[Start of section]

(** * DetoxEdge booking engine: holds, conflicts, availability, confirmation

    A shallow embedding of the reservation core of the two server variants
    of the repository: [src/server.js] (MongoDB store) and the PostgreSQL /
    Prisma variant of the same server.

    Conventions of the embedding.
    - A JavaScript [Date] is its epoch value in milliseconds, a [Z].  The
      process time zone is taken to be UTC without daylight saving, so that
      local wall-clock time and epoch time coincide, and strings without an
      offset (["2024-01-02T11:00:00"]) denote the instant they parse to.
    - An ISO string kept in the store is represented by the instant that
      [parseISO] reads back from it; [formatISO(d).slice(0,19)] therefore
      becomes truncation to whole seconds.
    - Service keys are the six keys of [SERVICES]; a request naming another
      key is answered 400 by the routes that test [SERVICES[service]].
    - [nanoid()] and database generated ids are drawn from a counter kept
      with the store.
    - Every [new Date()] of one request reads the same instant [now].
    - A request runs to completion before the next one is served: the
      awaits of two handlers are not interleaved.
    - The tables of the Prisma server hold what the calls pass them.  Its
      schema is not among the sources, and what the client would refuse
      when it validates a value against a column type is outside the
      embedding. *)

From Stdlib Require Import ZArith List Bool Lia Sorted.
From Equations Require Import Equations.
From stdpp Require Import gmap strings list pretty.

Open Scope string_scope.
Open Scope list_scope.
Open Scope Z_scope.

(** ** Catalog *)

Inductive ServiceKey := sauna | hbot | icebath | redlight | hydrogen | lymph.

#[global] Instance ServiceKey_eq_dec : EqDecision ServiceKey.
Proof. solve_decision. Defined.

Module Service.
Record t := { name : string; duration : Z; price : Z }.
End Service.

Definition SERVICES (k : ServiceKey) : Service.t :=
  match k with
  | sauna    => {| Service.name := "Infrared Sauna";                 Service.duration := 15; Service.price := 10 |}
  | hbot     => {| Service.name := "Mild Hyperbaric Oxygen Therapy"; Service.duration := 60; Service.price := 75 |}
  | icebath  => {| Service.name := "Cold Plunge";                    Service.duration := 10; Service.price := 10 |}
  | redlight => {| Service.name := "Red Light Therapy";              Service.duration := 15; Service.price := 10 |}
  | hydrogen => {| Service.name := "Hydrogen Therapy";               Service.duration := 20; Service.price := 20 |}
  | lymph    => {| Service.name := "Lymph Vibe Plate";               Service.duration := 15; Service.price := 10 |}
  end.

Definition BUFFERS (k : ServiceKey) : Z :=
  match k with
  | sauna => 0 | hbot => 30 | icebath => 0 | redlight => 5 | hydrogen => 5 | lymph => 5
  end.

Module Bundle.
Record t := {
  id : string; label : string; services : list ServiceKey;
  price : Z; totalMinutes : Z }.
End Bundle.

Definition BUNDLES : list Bundle.t :=
  [ {| Bundle.id := "bundle_alt_cold_sauna"; Bundle.label := "Cold Plunge + Sauna Alternating Therapy";
       Bundle.services := [icebath; sauna]; Bundle.price := 20; Bundle.totalMinutes := 30 |};
    {| Bundle.id := "bundle_red_lymph"; Bundle.label := "Red Light + Lymph Vibe Plate";
       Bundle.services := [redlight; lymph]; Bundle.price := 15; Bundle.totalMinutes := 15 |};
    {| Bundle.id := "bundle_hbot_sauna"; Bundle.label := "mHBOT + Sauna";
       Bundle.services := [hbot; sauna]; Bundle.price := 80; Bundle.totalMinutes := 90 |};
    {| Bundle.id := "bundle_hbot_sauna_cold"; Bundle.label := "mHBOT + Sauna + Ice Bath";
       Bundle.services := [hbot; sauna; icebath]; Bundle.price := 85; Bundle.totalMinutes := 90 |};
    {| Bundle.id := "bundle_premium_rejuv"; Bundle.label := "Premium Rejuvenation Bundle";
       Bundle.services := [hbot; sauna; icebath; redlight]; Bundle.price := 95; Bundle.totalMinutes := 105 |};
    {| Bundle.id := "bundle_platinum_rejuv"; Bundle.label := "Platinum Rejuvenation Bundle";
       Bundle.services := [hbot; sauna; icebath; redlight; hydrogen]; Bundle.price := 105; Bundle.totalMinutes := 120 |} ].

(** [WEEKLY_HOURS]: weekday number (0 = Sunday) to opening hours; an
    ["HH:MM"] string is the pair that [split(":").map(Number)] yields. *)
Module Hours.
Record t := { open : Z * Z; close : Z * Z }.
End Hours.

Definition WEEKLY_HOURS (dow : Z) : option Hours.t :=
  if dow =? 1 then Some {| Hours.open := (7, 0); Hours.close := (18, 0) |}
  else if dow =? 2 then Some {| Hours.open := (7, 0); Hours.close := (12, 0) |}
  else if dow =? 3 then Some {| Hours.open := (7, 0); Hours.close := (18, 0) |}
  else if dow =? 4 then Some {| Hours.open := (7, 0); Hours.close := (12, 0) |}
  else if dow =? 5 then Some {| Hours.open := (7, 0); Hours.close := (18, 0) |}
  else None.

Definition SLOT : Z := 15.
Definition SAME_DAY_CUTOFF_MIN : Z := 0.
Definition HOLD_TTL_MIN : Z := 12.

(** ** Dates (date-fns and [Date]) *)

Definition SECOND : Z := 1000.
Definition MINUTE : Z := 60000.
Definition HOUR : Z := 3600000.
Definition DAY : Z := 86400000.

Definition addMinutes (d m : Z) : Z := d + m * MINUTE.
Definition isBefore (a b : Z) : bool := a <? b.
Definition isAfter (a b : Z) : bool := b <? a.
Definition startOfDay (d : Z) : Z := DAY * (d / DAY).
Definition setHours (d h : Z) : Z := d - ((d mod DAY) / HOUR) * HOUR + h * HOUR.
Definition setMinutes (d m : Z) : Z := d - ((d mod HOUR) / MINUTE) * MINUTE + m * MINUTE.
Definition setSeconds (d s : Z) : Z := d - ((d mod MINUTE) / SECOND) * SECOND + s * SECOND.
Definition isSameDay (a b : Z) : bool := startOfDay a =? startOfDay b.

(** [Date.prototype.getDay]: 1 January 1970 was a Thursday. *)
Definition getDay (d : Z) : Z := (d / DAY + 4) mod 7.

(** [formatISO(d, {representation:"complete"}).slice(0,19)], read back by
    [parseISO]: the milliseconds are dropped. *)
Definition formatISO (d : Z) : Z := SECOND * (d / SECOND).

(** [formatISO(d, {representation:"date"})], read back by [new Date]:
    midnight UTC of the local date, which is the local midnight in the
    zone of the embedding.  [Prisma.dateOnlyIn] is the same in a zone at
    an offset from UTC. *)
Definition formatISODate (d : Z) : Z := startOfDay d.

(** [areIntervalsOverlapping(left, right, {inclusive:true})] of date-fns 3,
    which orders the two ends of each interval before comparing (date-fns 2
    raises [RangeError] on an interval whose start is after its end and
    compares the ends as given otherwise). *)
Definition areIntervalsOverlapping (ls le rs re : Z) : bool :=
  (Z.min ls le <=? Z.max rs re) && (Z.min rs re <=? Z.max ls le).

(** ** Calendar helpers shared by both servers *)

Module Interval.
Record t := { start : Z; end_ : Z; endWB : Z }.
End Interval.

Definition intervalWithBuffer (serviceKey : ServiceKey) (start : Z) : Interval.t :=
  let end_ := addMinutes start (Service.duration (SERVICES serviceKey)) in
  let endWB := addMinutes end_ (BUFFERS serviceKey) in
  {| Interval.start := start; Interval.end_ := end_; Interval.endWB := endWB |}.

Module Window.
Record t := { open : Z; close : Z }.
End Window.

(** ** Store records *)

(** The [type] field of a hold: ["single"] or ["bundle"]. *)
Inductive HoldType := type_single | type_bundle.

Module Hold.
Record t := {
  id : nat;
  type : HoldType;
  groupId : option nat;
  bundleId : option string;
  service : ServiceKey;
  startISO : Z;
  endISO : Z;
  endISOWB : Z;
  email : option string;
  unitAmount : option Z;
  amount : option Z;
  expireAt : Z;
  createdAt : Z }.
End Hold.

Module Booking.
Record t := {
  id : nat;
  groupId : option nat;
  service : ServiceKey;
  startISO : Z;
  endISO : Z;
  clientEmail : option string;
  paidSessionId : string;
  createdAt : Z }.
End Booking.

Module User.
Record t := { email : string; name : string; hbotCredits : Z }.
End User.

(** The three collections (tables) and the id supply.  Users are keyed by
    their email: [/api/login] inserts a user only when [findOne({email})]
    finds none, and the Prisma variant updates [where: { email }]. *)
Record Store := {
  Bookings : list Booking.t;
  Holds : list Hold.t;
  Users : gmap string User.t;
  nextId : nat }.

Definition emptyStore : Store :=
  {| Bookings := []; Holds := []; Users := ∅; nextId := 0%nat |}.

Definition withHolds (hs : list Hold.t) (st : Store) : Store :=
  {| Bookings := Bookings st; Holds := hs; Users := Users st; nextId := nextId st |}.
Definition withBookings (bs : list Booking.t) (st : Store) : Store :=
  {| Bookings := bs; Holds := Holds st; Users := Users st; nextId := nextId st |}.
Definition withUsers (us : gmap string User.t) (st : Store) : Store :=
  {| Bookings := Bookings st; Holds := Holds st; Users := us; nextId := nextId st |}.
Definition withNextId (n : nat) (st : Store) : Store :=
  {| Bookings := Bookings st; Holds := Holds st; Users := Users st; nextId := n |}.

(** JavaScript truthiness of a possibly missing string, and [a || b]. *)
Definition truthy (s : option string) : option string :=
  match s with
  | Some "" => None
  | _ => s
  end.
Definition jsOr (a b : option string) : option string :=
  match truthy a with
  | Some x => Some x
  | None => b
  end.

(** ** Helpers of [src/server.js] (MongoDB) *)

Module Mongo.

Definition weekdayKey (date : Z) : Z := getDay date.

Definition toDay (dateStr : Z) (hhmm : Z * Z) : Z :=
  let '(H, M) := hhmm in
  let d := startOfDay dateStr in
  let d := setHours d H in
  let d := setMinutes d M in
  let d := setSeconds d 0 in
  d.

Definition businessWindowOn (dateISO : Z) : option Window.t :=
  match WEEKLY_HOURS (weekdayKey dateISO) with
  | None => None
  | Some cfg =>
      Some {| Window.open := toDay dateISO (Hours.open cfg);
              Window.close := toDay dateISO (Hours.close cfg) |}
  end.

Definition overlapsMongo (st : Store) (now : Z) (serviceKey : ServiceKey) (start endWB : Z) : bool :=
  let existing := List.filter (fun b => bool_decide (Booking.service b = serviceKey)) (Bookings st) in
  let hitBooking := existsb (fun b =>
      let buf := BUFFERS (Booking.service b) in
      let startB := Booking.startISO b in
      let endBWB := addMinutes (Booking.endISO b) buf in
      areIntervalsOverlapping start endWB startB endBWB) existing in
  if hitBooking then true
  else
    let holds := List.filter (fun h =>
        bool_decide (Hold.service h = serviceKey) && (now <? Hold.expireAt h)) (Holds st) in
    let hitHold := existsb (fun h =>
        let s := Hold.startISO h in
        let e := Hold.endISOWB h in
        areIntervalsOverlapping start endWB s e) holds in
    hitHold.

Definition withinHours (serviceKey : ServiceKey) (startISO : Z) : bool :=
  match businessWindowOn startISO with
  | None => false
  | Some win =>
      let iv := intervalWithBuffer serviceKey startISO in
      if isBefore (Interval.start iv) (Window.open win) then false
      else if isAfter (Interval.end_ iv) (Window.close win) then false
      else true
  end.

Definition sameDayCutoffOK (now startISO : Z) : bool :=
  if SAME_DAY_CUTOFF_MIN =? 0 then true
  else
    let start := startISO in
    if negb (isSameDay start now) then true
    else SAME_DAY_CUTOFF_MIN * MINUTE <=? start - now.

(** The TTL index [Holds.createIndex({expireAt:1},{expireAfterSeconds:0})]:
    the database's background monitor removes, whenever it runs, the holds
    whose [expireAt] has passed. *)
Definition ttlSweep (now : Z) (st : Store) : Store :=
  withHolds (List.filter (fun h => now <? Hold.expireAt h) (Holds st)) st.

End Mongo.

(** ** Helpers of the Prisma (PostgreSQL) server *)

Module Prisma.

Definition businessWindowOn (dateISO : Z) : option Window.t :=
  let d := dateISO in
  let dow := getDay d in
  match WEEKLY_HOURS dow with
  | None => None
  | Some hours =>
      let base := startOfDay d in
      let '(oh, om) := Hours.open hours in
      let '(ch, cm) := Hours.close hours in
      let open := setSeconds (setMinutes (setHours base oh) om) 0 in
      let close := setSeconds (setMinutes (setHours base ch) cm) 0 in
      Some {| Window.open := open; Window.close := close |}
  end.

(** The window is looked up from the date-only string of the start, which
    [new Date] reads as midnight UTC: the local midnight in the zone of the
    embedding. *)
Definition withinHours (serviceKey : ServiceKey) (startISO : Z) : bool :=
  let d := startISO in
  match businessWindowOn (formatISODate d) with
  | None => false
  | Some win =>
      let iv := intervalWithBuffer serviceKey d in
      negb (isAfter d (Window.close win))
      && negb (isAfter (Interval.end_ iv) (Window.close win))
      && negb (isAfter (Window.open win) d)
  end.

(** The same check in a process zone whose wall clock is [offset]
    milliseconds ahead of UTC (negative west of Greenwich), instants being
    counted on the wall clock.  [new Date("YYYY-MM-DD")] is midnight UTC
    of the date: the wall clock then shows [offset] past the local
    midnight of that date, a time of the day before when [offset] is
    negative.  Everything else in the check is local time. *)
Definition dateOnlyIn (offset : Z) (d : Z) : Z := startOfDay d + offset.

[End of section]

• **Your task**
When you reach the line holding "5 | lymph => 5" in the records above, begin reproducing exactly, stop after the line holding "Bundle.services := [hbot; sauna; icebath; redlight];", and output nothing else.

• **Reply**
  | sauna => 0 | hbot => 30 | icebath => 0 | redlight => 5 | hydrogen => 5 | lymph => 5
  end.

Module Bundle.
Record t := {
  id : string; label : string; services : list ServiceKey;
  price : Z; totalMinutes : Z }.
End Bundle.

Definition BUNDLES : list Bundle.t :=
  [ {| Bundle.id := "bundle_alt_cold_sauna"; Bundle.label := "Cold Plunge + Sauna Alternating Therapy";
       Bundle.services := [icebath; sauna]; Bundle.price := 20; Bundle.totalMinutes := 30 |};
    {| Bundle.id := "bundle_red_lymph"; Bundle.label := "Red Light + Lymph Vibe Plate";
       Bundle.services := [redlight; lymph]; Bundle.price := 15; Bundle.totalMinutes := 15 |};
    {| Bundle.id := "bundle_hbot_sauna"; Bundle.label := "mHBOT + Sauna";
       Bundle.services := [hbot; sauna]; Bundle.price := 80; Bundle.totalMinutes := 90 |};
    {| Bundle.id := "bundle_hbot_sauna_cold"; Bundle.label := "mHBOT + Sauna + Ice Bath";
       Bundle.services := [hbot; sauna; icebath]; Bundle.price := 85; Bundle.totalMinutes := 90 |};
    {| Bundle.id := "bundle_premium_rejuv"; Bundle.label := "Premium Rejuvenation Bundle";
       Bundle.services := [hbot; sauna; icebath; redlight]; Bundle.price := 95; Bundle.totalMinutes := 105 |};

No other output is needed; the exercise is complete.